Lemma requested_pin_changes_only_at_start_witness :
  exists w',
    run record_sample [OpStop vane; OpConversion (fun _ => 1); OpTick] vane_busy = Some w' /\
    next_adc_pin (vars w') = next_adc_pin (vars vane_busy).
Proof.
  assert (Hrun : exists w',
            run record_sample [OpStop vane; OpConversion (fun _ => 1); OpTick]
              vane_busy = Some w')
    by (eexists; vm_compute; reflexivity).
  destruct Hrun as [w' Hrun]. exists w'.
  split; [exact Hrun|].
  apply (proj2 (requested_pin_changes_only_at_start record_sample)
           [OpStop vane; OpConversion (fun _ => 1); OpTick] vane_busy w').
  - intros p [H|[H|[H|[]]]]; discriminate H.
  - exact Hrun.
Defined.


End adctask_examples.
■ ■ ■ ■ ■ ■ ■
### What you should do
In the records above, how many lines hold the string "OpTick"? Only the number should be given.

### Answer
3